* [Task goal] Only the lines below, from the one with "else Err TeNoDevicesFound." through the one with "tr_kind _ := TkBle;", are to be written out, exactly.

* [Given data]
(* ===== verification/Transport.v ===== *)
(** * Transports

    Models agent/aether-transport/src/lib.rs: the interface of a transport and of a
    pairing channel, the three transports that come with the crate, and the manager
    over any of them. *)
From S2P Require Import Prelude RustStd.

Inductive TransportError :=
| TeNotAvailable | TePoweredOff | TeNoDevicesFound | TeConnectionFailed (s : string)
| TeTransferFailed (s : string) | TeTimeout | TeRejected | TeInvalidData (s : string) | TeIoError (s : string).

Definition TransportError_to_string (e : TransportError) : string :=
  match e with
  | TeNotAvailable => "transport not available"
  | TePoweredOff => "transport powered off"
  | TeNoDevicesFound => "no devices found"
  | TeConnectionFailed s => "connection failed: " +:+ s
  | TeTransferFailed s => "transfer failed: " +:+ s
  | TeTimeout => "timeout"
  | TeRejected => "pairing rejected"
  | TeInvalidData s => "invalid data: " +:+ s
  | TeIoError s => "I/O error: " +:+ s
  end.

Definition TransportResult (A : Type) : Type := result A TransportError.

Inductive TransportKind := TkBle | TkQr | TkNFC.
#[export] Instance TransportKind_eq_dec : EqDecision TransportKind.
Proof. solve_decision. Defined.

Definition TransportKind_to_string (k : TransportKind) : string :=
  match k with TkBle => "BLE" | TkQr => "QR" | TkNFC => "NFC" end.

(** A [DeviceId] is its string. *)
Definition DeviceId : Type := string.

Inductive TransportMetadata :=
| MdBle (rssi : Z) (service_uuids : list string)
| MdQr (payload : string) (scanned : bool)
| MdNfc (tag_id technology : string).

Record DiscoveredDevice := mkDiscoveredDevice {
  dd_device_id : DeviceId;
  dd_name : string;
  dd_signal_strength : option N;
  dd_metadata : TransportMetadata;
  dd_previously_paired : bool;
}.

(** ** The interfaces *)

(** [PairingChannel]; the operations with [&mut self] return the new state. *)
Class PairingChannel (C : Type) := {
  chan_kind : C → TransportKind;
  chan_remote : C → DeviceId;
  chan_send : list N → C → C * TransportResult unit;
  chan_receive : C → C * TransportResult (list N);
  chan_close : C → C * TransportResult unit;
  chan_is_open : C → bool;
}.

(** A [Box<dyn PairingChannel>]. *)
Record AnyChannel := mkAnyChannel { ac_type : Type; ac_ops : PairingChannel ac_type; ac_state : ac_type }.

Class Transport (T : Type) := {
  tr_kind : T → TransportKind;
  tr_name : T → string;
  tr_is_available : T → bool;
  tr_power_on : T → T * TransportResult unit;
  tr_power_off : T → T * TransportResult unit;
  tr_is_powered_on : T → bool;
  tr_start_scan : T → T * TransportResult unit;
  tr_stop_scan : T → T * TransportResult unit;
  tr_discovered_devices : T → TransportResult (list DiscoveredDevice);
  tr_open_channel : DeviceId → T → TransportResult AnyChannel;
  tr_max_transfer_size : T → N;
  tr_range_meters : T → option N;
}.

(** A [Box<dyn Transport>]. *)
Record AnyTransport := mkAnyTransport { at_type : Type; at_ops : Transport at_type; at_state : at_type }.

(** ** The channel *)

Record MockPairingChannel := mkMockChannel {
  mc_kind : TransportKind; mc_remote : DeviceId; mc_open : bool; mc_buffer : list N;
}.

Definition channel_closed : TransportError := TeConnectionFailed "channel closed".

Definition MockPairingChannel_send (data : list N) (c : MockPairingChannel) :
    MockPairingChannel * TransportResult unit :=
  if mc_open c then (mkMockChannel (mc_kind c) (mc_remote c) (mc_open c) (mc_buffer c ++ data), Ok tt)
  else (c, Err channel_closed).

Definition MockPairingChannel_receive (c : MockPairingChannel) : MockPairingChannel * TransportResult (list N) :=
  if mc_open c then (mkMockChannel (mc_kind c) (mc_remote c) (mc_open c) [], Ok (mc_buffer c))
  else (c, Err channel_closed).

Definition MockPairingChannel_close (c : MockPairingChannel) : MockPairingChannel * TransportResult unit :=
  (mkMockChannel (mc_kind c) (mc_remote c) false (mc_buffer c), Ok tt).

#[export] Instance MockPairingChannel_ops : PairingChannel MockPairingChannel := {|
  chan_kind := mc_kind;
  chan_remote := mc_remote;
  chan_send := MockPairingChannel_send;
  chan_receive := MockPairingChannel_receive;
  chan_close := MockPairingChannel_close;
  chan_is_open := mc_open;
|}.

(** What [open_channel] of the three transports does with its list of devices. *)
Definition open_mock_channel (kind : TransportKind) (devices : list DiscoveredDevice) (id : DeviceId) :
    TransportResult AnyChannel :=
  if existsb (λ d, (dd_device_id d =? id)%string) devices
  then Ok (mkAnyChannel MockPairingChannel _ (mkMockChannel kind id true []))
  else Err TeNoDevicesFound.

(** ** The transports *)

Record MockBleTransport := mkBle { ble_devices : list DiscoveredDevice; ble_powered : bool; ble_scanning : bool }.
Definition MockBleTransport_new : MockBleTransport := mkBle [] false false.
Definition MockBleTransport_add_device (d : DiscoveredDevice) (t : MockBleTransport) : MockBleTransport :=
  mkBle (ble_devices t ++ [d]) (ble_powered t) (ble_scanning t).

#[export] Instance MockBleTransport_ops : Transport MockBleTransport := {|
  tr_kind _ := TkBle;
  tr_name _ := "mock-ble";
  tr_is_available _ := true;
  tr_power_on t := (mkBle (ble_devices t) true (ble_scanning t), Ok tt);
  tr_power_off t := (mkBle (ble_devices t) false false, Ok tt);
  tr_is_powered_on := ble_powered;
  tr_start_scan t := if ble_powered t then (mkBle (ble_devices t) (ble_powered t) true, Ok tt) else (t, Err TePoweredOff);
  tr_stop_scan t := (mkBle (ble_devices t) (ble_powered t) false, Ok tt);
  tr_discovered_devices t := if ble_scanning t then Ok (ble_devices t) else Ok [];
  tr_open_channel id t := open_mock_channel TkBle (ble_devices t) id;
  tr_max_transfer_size _ := 512%N;
  tr_range_meters _ := Some 10%N;
|}.

Record MockQrTransport := mkQr { qr_pending_scans : list DiscoveredDevice; qr_powered : bool }.
Definition MockQrTransport_new : MockQrTransport := mkQr [] false.
Definition MockQrTransport_queue_scan (d : DiscoveredDevice) (t : MockQrTransport) : MockQrTransport :=
  mkQr (qr_pending_scans t ++ [d]) (qr_powered t).

#[export] Instance MockQrTransport_ops : Transport MockQrTransport := {|
  tr_kind _ := TkQr;
  tr_name _ := "mock-qr";
  tr_is_available _ := true;
  tr_power_on t := (mkQr (qr_pending_scans t) true, Ok tt);
  tr_power_off t := (mkQr (qr_pending_scans t) false, Ok tt);
  tr_is_powered_on := qr_powered;
  tr_start_scan t := if qr_powered t then (t, Ok tt) else (t, Err TePoweredOff);
  tr_stop_scan t := (t, Ok tt);
  tr_discovered_devices t := Ok (qr_pending_scans t);
  tr_open_channel id t := open_mock_channel TkQr (qr_pending_scans t) id;
  tr_max_transfer_size _ := 1024%N;
  tr_range_meters _ := None;
|}.

Record MockNfcTransport := mkNfc { nfc_devices : list DiscoveredDevice; nfc_powered : bool }.
Definition MockNfcTransport_new : MockNfcTransport := mkNfc [] false.
Definition MockNfcTransport_add_tag (d : DiscoveredDevice) (t : MockNfcTransport) : MockNfcTransport :=
  mkNfc (nfc_devices t ++ [d]) (nfc_powered t).

#[export] Instance MockNfcTransport_ops : Transport MockNfcTransport := {|
  tr_kind _ := TkNFC;
  tr_name _ := "mock-nfc";
  tr_is_available _ := true;
  tr_power_on t := (mkNfc (nfc_devices t) true, Ok tt);
  tr_power_off t := (mkNfc (nfc_devices t) false, Ok tt);
  tr_is_powered_on := nfc_powered;
  tr_start_scan t := if nfc_powered t then (t, Ok tt) else (t, Err TePoweredOff);
  tr_stop_scan t := (t, Ok tt);
  tr_discovered_devices t := Ok (nfc_devices t);
  tr_open_channel id t := open_mock_channel TkNFC (nfc_devices t) id;
  tr_max_transfer_size _ := 256%N;
  tr_range_meters _ := Some 1%N;
|}.

(** ** The manager *)

Definition any_kind (t : AnyTransport) : TransportKind := tr_kind (Transport := at_ops t) (at_state t).
Definition any_available (t : AnyTransport) : bool := tr_is_available (Transport := at_ops t) (at_state t).
Definition any_powered (t : AnyTransport) : bool := tr_is_powered_on (Transport := at_ops t) (at_state t).
Definition any_devices (t : AnyTransport) : TransportResult (list DiscoveredDevice) :=
  tr_discovered_devices (Transport := at_ops t) (at_state t).

Definition TransportManager : Type := list AnyTransport.
Definition TransportManager_new : TransportManager := [].
Definition transport_register (t : AnyTransport) (m : TransportManager) : TransportManager := m ++ [t].
Definition transport_get (kind : TransportKind) (m : TransportManager) : option AnyTransport :=
  List.find (λ t, bool_decide (any_kind t = kind)) m.
Definition transport_available (m : TransportManager) : list AnyTransport := List.filter any_available m.

Fixpoint discover_all (m : TransportManager) : TransportResult (list DiscoveredDevice) :=
  match m with
  | [] => Ok []
  | t :: m =>
      if any_powered t then
        let? devices := any_devices t in
        let? rest := discover_all m in
        Ok (devices ++ rest)
      else discover_all m
  end.

(** ** Channels carry bytes in order *)

Inductive channel_op := ChSend (data : list N) | ChReceive | ChClose.

Inductive channel_out := OutUnit (r : TransportResult unit) | OutData (r : TransportResult (list N)).

Definition channel_step {C} `{PairingChannel C} (op : channel_op) (c : C) : C * channel_out :=
  match op with
  | ChSend data => let '(c, r) := chan_send data c in (c, OutUnit r)
  | ChReceive => let '(c, r) := chan_receive c in (c, OutData r)
  | ChClose => let '(c, r) := chan_close c in (c, OutUnit r)
  end.

Fixpoint channel_run {C} `{PairingChannel C} (ops : list channel_op) (c : C) : C * list channel_out :=
  match ops with
  | [] => (c, [])
  | op :: ops => let '(c, o) := channel_step op c in let '(c, l) := channel_run ops c in (c, o :: l)
  end.

(** The bytes sent while the channel was open, and those received. *)
Fixpoint bytes_sent (open : bool) (ops : list channel_op) : list N :=
  match ops with
  | [] => []
  | ChSend data :: ops => (if open then data else []) ++ bytes_sent open ops
  | ChReceive :: ops => bytes_sent open ops
  | ChClose :: ops => bytes_sent false ops
  end.
Fixpoint received (outs : list channel_out) : list N :=
  match outs with
  | [] => []
  | OutData (Ok l) :: outs => l ++ received outs
  | _ :: outs => received outs
  end.

Definition closes (ops : list channel_op) : bool := existsb (λ op, match op with ChClose => true | _ => false end) ops.

Lemma channel_run_spec ops (c : MockPairingChannel) :
  let '(c', outs) := channel_run ops c in
  mc_kind c' = mc_kind c ∧ mc_remote c' = mc_remote c ∧ mc_open c' = mc_open c && negb (closes ops) ∧
  received outs ++ mc_buffer c' = mc_buffer c ++ bytes_sent (mc_open c) ops.
Proof.
  revert c. induction ops as [|op ops IH]; intros c; cbn [channel_run].
  { cbn. by rewrite andb_true_r, app_nil_r. }
  destruct (channel_step op c) as [c1 o] eqn:Es. specialize (IH c1). destruct (channel_run ops c1) as [c' outs].
  destruct IH as (Hk & Hr & Ho & Hb). rewrite Hk, Hr, Ho. clear Hk Hr Ho.
  assert (mc_kind c1 = mc_kind c ∧ mc_remote c1 = mc_remote c) as [-> ->].
  { destruct op; cbn in Es; unfold MockPairingChannel_send, MockPairingChannel_receive in Es;
      destruct (mc_open c); injection Es as <- _; done. }
  destruct op; cbn in Es |- *; unfold MockPairingChannel_send, MockPairingChannel_receive in Es.
  - destruct (mc_open c) eqn:Eo; injection Es as <- <-; cbn in Hb |- *; rewrite ?Eo in *; cbn in Hb |- *;
      (split_and!; [done..|]); by rewrite Hb, <-?app_assoc.
  - destruct (mc_open c) eqn:Eo; injection Es as <- <-; cbn in Hb |- *; rewrite ?Eo in *; cbn in Hb |- *;
      (split_and!; [done..|]); by rewrite <-?app_assoc, Hb.
  - injection Es as <- <-. cbn in Hb |- *. rewrite andb_false_r. by split_and!.
Qed.

(** A channel is a queue of bytes: over any sequence of operations, what was
    received followed by what is still buffered is exactly what was sent while the
    channel was open, in order; it is open exactly until the first close, and
    neither its kind nor its peer changes. *)
Theorem channel_is_queue kind id ops :
  let '(c, outs) := channel_run ops (mkMockChannel kind id true []) in
  received outs ++ mc_buffer c = bytes_sent true ops ∧ mc_open c = negb (closes ops) ∧
  mc_kind c = kind ∧ mc_remote c = id.
Proof.
  pose proof (channel_run_spec ops (mkMockChannel kind id true [])) as Hs.
  destruct (channel_run ops _) as [c outs]. by destruct Hs as (? & ? & ? & ?).
Qed.

(** ** Discovery *)

(** What the manager reports is what the powered transports report, in their order. *)
Theorem discover_all_exact (m : TransportManager) devices : discover_all m = Ok devices ↔
  ∃ parts, Forall2 (λ t l, any_devices t = Ok l) (List.filter any_powered m) parts ∧ devices = mjoin parts.
Proof.
  revert devices. induction m as [|t m IH]; intros devices; cbn.
  - split; [intros [= <-]; exists []; done|]. intros (parts & Hp & ->). by apply Forall2_nil_inv_l in Hp as ->.
  - destruct (any_powered t); [|apply IH]. destruct (any_devices t) as [l|e] eqn:El.
    + destruct (discover_all m) as [rest|e].
      * split.
        -- intros [= <-]. destruct (proj1 (IH rest) eq_refl) as (parts & Hp & ->). exists (l :: parts). split; [by constructor|done].
        -- intros (parts & Hp & ->). apply Forall2_cons_inv_l in Hp as (l' & parts' & Hl & Hp & ->).
           assert (l' = l) as -> by congruence. cbn. f_equal. f_equal.
           assert (Ok rest = Ok (E := TransportError) (mjoin parts')) as [= ->] by (apply IH; eauto). done.
      * split; [done|]. intros (parts & Hp & ->). apply Forall2_cons_inv_l in Hp as (l' & parts' & Hl & Hp & ->).
        assert (Err e = Ok (mjoin parts')) by (apply IH; eauto). done.
    + split; [done|]. intros (parts & Hp & ->). apply Forall2_cons_inv_l in Hp as (l' & parts' & Hl & Hp & ->). congruence.
Qed.

(** ** Power and scanning *)

Inductive ble_op := BleAdd (d : DiscoveredDevice) | BleOn | BleOff | BleStart | BleStop.
Definition ble_step (op : ble_op) (t : MockBleTransport) : MockBleTransport :=
  match op with
  | BleAdd d => MockBleTransport_add_device d t
  | BleOn => (tr_power_on t).1
  | BleOff => (tr_power_off t).1
  | BleStart => (tr_start_scan t).1
  | BleStop => (tr_stop_scan t).1
  end.

(** Over any sequence of operations a Bluetooth transport scans only while it is
    powered, so that an unpowered one reports no device; but it opens a channel to
    a device it knows in any state. *)
Theorem ble_scans_only_powered ops : let t := foldl (λ t op, ble_step op t) MockBleTransport_new ops in
  (ble_scanning t = true → ble_powered t = true) ∧
  (ble_powered t = false → tr_discovered_devices t = Ok []) ∧
  ∀ d, d ∈ ble_devices t → is_ok (tr_open_channel (dd_device_id d) t) = true.
Proof.
  assert (∀ t0, (ble_scanning t0 = true → ble_powered t0 = true) →
    let t := foldl (λ t op, ble_step op t) t0 ops in ble_scanning t = true → ble_powered t = true) as Hinv.
  { induction ops as [|op ops IH]; intros t0 H0; [done|]. cbn. apply IH.
    destruct op; cbn; try done. destruct (ble_powered t0) eqn:Ep; cbn; [done|]. intros Hs. by rewrite H0 in Ep. }
  cbn zeta. set (t := foldl _ _ _). specialize (Hinv MockBleTransport_new (λ Hf, match Bool.diff_false_true Hf with end)).
  cbn zeta in Hinv. fold t in Hinv. split_and!; [done| |].
  - intros Hp. cbn. destruct (ble_scanning t); [by rewrite Hinv in Hp|done].
  - intros d Hd. cbn. unfold open_mock_channel. assert (existsb (λ x, (dd_device_id x =? dd_device_id d)%string) (ble_devices t) = true) as ->; [|done].
    apply existsb_exists. exists d. split; [by apply list_elem_of_In|apply String.eqb_refl].
Qed.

* [Completed task]
  else Err TeNoDevicesFound.

(** ** The transports *)

Record MockBleTransport := mkBle { ble_devices : list DiscoveredDevice; ble_powered : bool; ble_scanning : bool }.
Definition MockBleTransport_new : MockBleTransport := mkBle [] false false.
Definition MockBleTransport_add_device (d : DiscoveredDevice) (t : MockBleTransport) : MockBleTransport :=
  mkBle (ble_devices t ++ [d]) (ble_powered t) (ble_scanning t).

#[export] Instance MockBleTransport_ops : Transport MockBleTransport := {|
  tr_kind _ := TkBle;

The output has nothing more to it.